The airport is currently scheduled to open at the end of October 2013, but project's the new technology chief confirmed over the weekend that fire safety experts have found yet more problems with the facility's security system than had been originally anticipated.
The chief spokesman for the airport told the news agency DPA that talks about the newly discovered problems would begin Monday, but denied local reports that there would be a "crisis meeting." The discussions would include fire safety experts, planners and representatives from construction companies, the spokesman said.
On Saturday, the tabloid Bild reported that the defects with the system are so significant that part of the new terminal might have to be torn down and rebuilt, because a number of building regulations were violated during construction.
Berlin Brandenburg Airport has been built adjacent to the existing Schoenefeld Airport, southeast of the city's center. It was intended to consolidate all of the German capital's air travel, and to replace what were once three operating airports: Schoenefeld, Tegel (in northwestern Berlin), and the now closed Tempelhof.
Claims for Compensation
But the cancelled June opening caught many by surprise, including Germany's second largest airline, Air Berlin, which plans to make the facility a major hub. Last week, Air Berlin announced it was seeking damages due to the repeated postponements of the airport's opening.
The airline added more than 230 additional flights to its schedule last summer to coordinate with the scheduled June 3 opening of BER, according to the company. But those flights now have to go through Tegel.
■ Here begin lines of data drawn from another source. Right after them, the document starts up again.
(* ===== verification/Http.v ===== *)
(** * The HTTP of the outbound calls ([jinnd-wasm/src/hostnet/http.rs],
    [hostnet/request.rs])

    Reading a URL, building a request head, reading a response head, and the
    exchange over a stream that answers its bytes in pieces. The addresses the
    standard library parses are modelled here too. *)

From Stdlib Require Import Ascii.
From stdpp Require Import base list strings pretty.
From S2P Require Import Prelude Api Entries Text Paths Grants Waits Broker Disk Spill Wire.

(** ** Addresses ([std::net]) *)

Inductive IpAddr := V4 (octets : list Z) | V6 (segments : list Z).

Record SocketAddr := MkSocketAddr { ip : IpAddr; port : Z }.

(** [Ipv4Addr::is_loopback], [Ipv6Addr::is_loopback]. *)
Definition is_loopback (a : IpAddr) : bool :=
  match a with
  | V4 (o :: _) => bool_decide (o = 127%Z)
  | V4 [] => false
  | V6 segments => bool_decide (segments = [0; 0; 0; 0; 0; 0; 0; 1]%Z)
  end.

(** One octet: at most three digits, without a leading zero. *)
Definition parse_octet (s : string) : option Z :=
  match s with
  | EmptyString => None
  | String "0" (String _ _) => None
  | _ => if decide (String.length s <= 3) then digits 255 0 s else None
  end.

Definition parse_ipv4 (s : string) : option (list Z) :=
  match split_on "." s with
  | [a; b; c; d] => a ← parse_octet a; b ← parse_octet b; c ← parse_octet c; d ← parse_octet d; Some [a; b; c; d]
  | _ => None
  end.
That airport, which was built during the Berlin Airlift to help accommodate flights in and out of West Berlin, was not designed to handle the demand, Air Berlin argues, and the re-routing has resulted in "considerable additional costs."
In response, the airport company said the airline had "no legal claim" to compensation on the grounds given, and that "in the interests of its shareholders and employees, the airport company can only pay compensation if legally obliged to do so."
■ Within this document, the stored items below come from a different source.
(** C19: Nothing leaves that was not admitted, and nothing that left is off the
    record. When a call dials, the caller holds a net policy whose allowlist
    has this very host and port, plaintext goes to a loopback address alone,
    what is written is the head and the body, and there is exactly one row for
    it, under an id minted for it, with the path and without the query; the
    row is there whatever the network answered and before the answer is
    refused. Of a redirect that is handed back only this is said: where its first
    [location] header is an absolute one, spelled with a scheme, it names an
    authority the caller could have called; a scheme-relative one and a second
    [location] are not looked at. A call that does not dial is an error with
    at most one refusal on the record, and mints nothing. *)
Theorem nothing_leaves_unadmitted caller method url hs body e ms (c : Core) :
  let '(answer, c', sent) := outbound caller method url hs body e ms c in
  match sent with
  | None => (exists error, answer = Err error) /\ (c' = c \/ refused_once caller c c')
  | Some (dial, bytes) =>
      exists scope t head,
        caller_policy caller (contract c) = Some (NetGrant scope) /\ parse_url url = Ok t /\
        admitted_dial scope dial (authority t) /\
        request_head method t hs body = Ok head /\ bytes = head ++ body /\
        has_char "?" (path t) = false /\ next_handle c' = ((next_handle c + 1) mod 2 ^ 64)%Z /\
        let answered := bounded (exchange dial (authority t) e) in
        let row := (requested (next_handle c + 1)%Z method t (Z.of_nat (length bytes)) answered ms, caller_fiber caller) in
        match answer with
        | Ok (s, rhs, rbody) => answered = Ok (s, rhs, rbody) /\ sink c' = sink c ++ [row] /\ hop_admitted scope s rhs
        | Err error =>
            (answered = Err error /\ sink c' = sink c ++ [row]) \/
            (exists r reason text, answered = Ok r /\
               sink c' = sink c ++ [row; (GrantRefused (contract c) reason (Some text), caller_fiber caller)])
        end
  end.
Proof.
  unfold outbound. destruct (parse_url url) as [t|error] eqn:Hu; [|by split; [eexists|left]].
  pose proof (outbound_scope_spec caller c) as Hs. destruct (outbound_scope caller c) as [[scope|error] c1]; [|by split; [eexists|right]].
  destruct Hs as [Hpolicy ->].
  pose proof (admit_target_spec caller scope t None c (parse_url_authority _ _ Hu)) as Ha.
  destruct (admit_target caller scope t None c) as [[dial|error] c1]; [|by split; [eexists|right]]. destruct Ha as [Ha ->].
  destruct (request_head method t hs body) as [head|error] eqn:Hh; [|by split; [eexists|left]].
  unfold send. cbn [mint_handle]. set (answered := bounded (exchange dial (authority t) e)). set (c1 := record_row _ _ _).
  assert (sink c1 = sink c ++ [(requested (next_handle c + 1)%Z method t (Z.of_nat (length (head ++ body))) answered ms, caller_fiber caller)]) as Hc1.
  { unfold c1, record_row. cbn [sink]. by rewrite length_app. }
  assert (bounded (exchange dial (authority t) e) = answered) as Hr by done. clearbody answered.
  destruct answered as [[[s rhs] rbody]|error].
  - pose proof (admit_hop_spec caller scope s rhs c1) as Hhop.
    destruct (admit_hop caller scope s rhs c1) as [[[]|error] c2].
    + destruct Hhop as [Hhop ->]. exists scope, t, head. do 5 (split; [done|]). split; [by apply (parse_url_path url)|]. split; [done|].
      cbv zeta. rewrite Hr. by split.
    + destruct Hhop as (reason & text & ->). exists scope, t, head. do 5 (split; [done|]). split; [by apply (parse_url_path url)|]. split; [done|].
      cbv zeta. rewrite Hr. right. exists (s, rhs, rbody), reason, text. split; [done|]. unfold record_row at 1. cbn [sink].
      by rewrite Hc1, <-app_assoc.
  - exists scope, t, head. do 5 (split; [done|]). split; [by apply (parse_url_path url)|]. split; [done|].
    cbv zeta. rewrite Hr. by left.
Qed.

End Calls.

(** ** Examples *)

Module OutboundExample.
Import SpillExample HttpExample.
Local Open Scope string_scope.

Definition scope : NetScope := MkNetScope [] ["localhost:80"; "api.example.com:443"].

#[export] Instance one_caller : Callers := {|
  caller_fiber := fun peer => if decide (peer = 1%Z) then Some (MkFiberId 3) else None;
  caller_policy := fun peer contract => if decide (peer = 1%Z) then Some (NetGrant scope) else None;
|}.

Definition core : ProviderCore () := new_core NET_CONTRACT.

Definition answering (text : string) : Encounter :=
  MkEncounter (Some (Ok ())) (Some Verified) (Some (Ok ())) [Ok (as_bytes text); Ok []].

Definition redirecting (location : string) : string :=
  "HTTP/1.1 302 Found" +:+ CRLF +:+ "location: " +:+ location +:+ CRLF +:+ "content-length: 0" +:+ CRLF +:+ CRLF.

(** A plain call to loopback is answered, on the record without its query. *)
Example a_local_call :
  let '(answer, c, sent) := outbound 1%Z "GET" "http://localhost/v1?key=s" [] [] (answering answer) 5%Z core in
  answer = Ok (200%Z, [("content-length", "2")], [104; 105]%Z) /\
  fst <$> sent = Some (DialPlain (MkSocketAddr LOCALHOST 80)) /\
  sink c = [(NetRequested (MkEffectId 1) "GET" "localhost:80" "/v1" 200 84 2 5, Some (MkFiberId 3))].
Proof. by vm_compute. Qed.

(** A redirect to a host that is not granted is refused after the row. *)
Example a_redirect_is_refused :
  let '(answer, c, _) :=
    outbound 1%Z "GET" "https://api.example.com/v1" [] [] (answering (redirecting "https://evil.example/")) 5%Z core in
  (exists error, answer = Err error) /\
  map fst (sink c) = [NetRequested (MkEffectId 1) "GET" "api.example.com:443" "/v1" 302 85 0 5;
    GrantRefused NET_CONTRACT ScopeMismatch (Some ("net request refused: the target answered 302 redirecting to " +:+
      "evil.example:443 is not on the granted outbound allowlist"))].
Proof. split; [by eexists|by vm_compute]. Qed.

(** A plaintext call beyond loopback is refused though its host is granted. *)
Example plaintext_stays_home :
  let '(answer, c, sent) := outbound 1%Z "GET" "http://api.example.com:443/" [] [] (answering answer) 5%Z core in
  (exists error, answer = Err error) /\ sent = None /\ length (sink c) = 1.
Proof. split; [by eexists|by vm_compute]. Qed.

(** A redirect relative to the scheme names another authority and is answered. *)
Example a_scheme_relative_redirect_is_answered :
  let '(answer, c, _) :=
    outbound 1%Z "GET" "https://api.example.com/v1" [] [] (answering (redirecting "//evil.example/")) 5%Z core in
  answer = Ok (302%Z, [("location", "//evil.example/"); ("content-length", "0")], []) /\ length (sink c) = 1.
Proof. by vm_compute. Qed.

(** Only the first location is looked at. *)
Example a_second_location_is_answered :
  let two := "HTTP/1.1 302 Found" +:+ CRLF +:+ "location: /here" +:+ CRLF +:+ "location: https://evil.example/" +:+ CRLF +:+
    "content-length: 0" +:+ CRLF +:+ CRLF in
  let '(answer, c, _) := outbound 1%Z "GET" "https://api.example.com/v1" [] [] (answering two) 5%Z core in
  answer = Ok (302%Z, [("location", "/here"); ("location", "https://evil.example/"); ("content-length", "0")], []) /\
  length (sink c) = 1.
Proof. by vm_compute. Qed.
End OutboundExample.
The airport company said it has made €2 million in improvements to Berlin-Tegel to help facilitate operations for Air Berlin.
German national rail provider Deutsche Bahn also reportedly plans to sue the airport company, according to tabloid Bild am Sonntag. When contacted by other news organizations, the rail company declined to comment on the report, however.
According to Bild, Deutsche Bahn plans to inform the airport's supervisory board of the exact amount of damages sought and the timing of a lawsuit at a meeting on Dec. 12. Deutsche Bahn has built part of the underground train station at the airport.
The political pressure continues to grow on those responsible for the airport, which is a joint venture of the city of Berlin, the state of Brandenburg, which surrounds Berlin, and the federal government.
An investigative committee made up of members of the Berlin state parliament has been looking into the causes of the delays, along with the associated rising costs of the project.
Meanwhile, the opposition conservative Christian Democrats (CDU) in Brandenburg have called on state governor Matthias Platzeck, a center-left Social Democrat (SPD), to explain the delays at a state parliamentary session this week.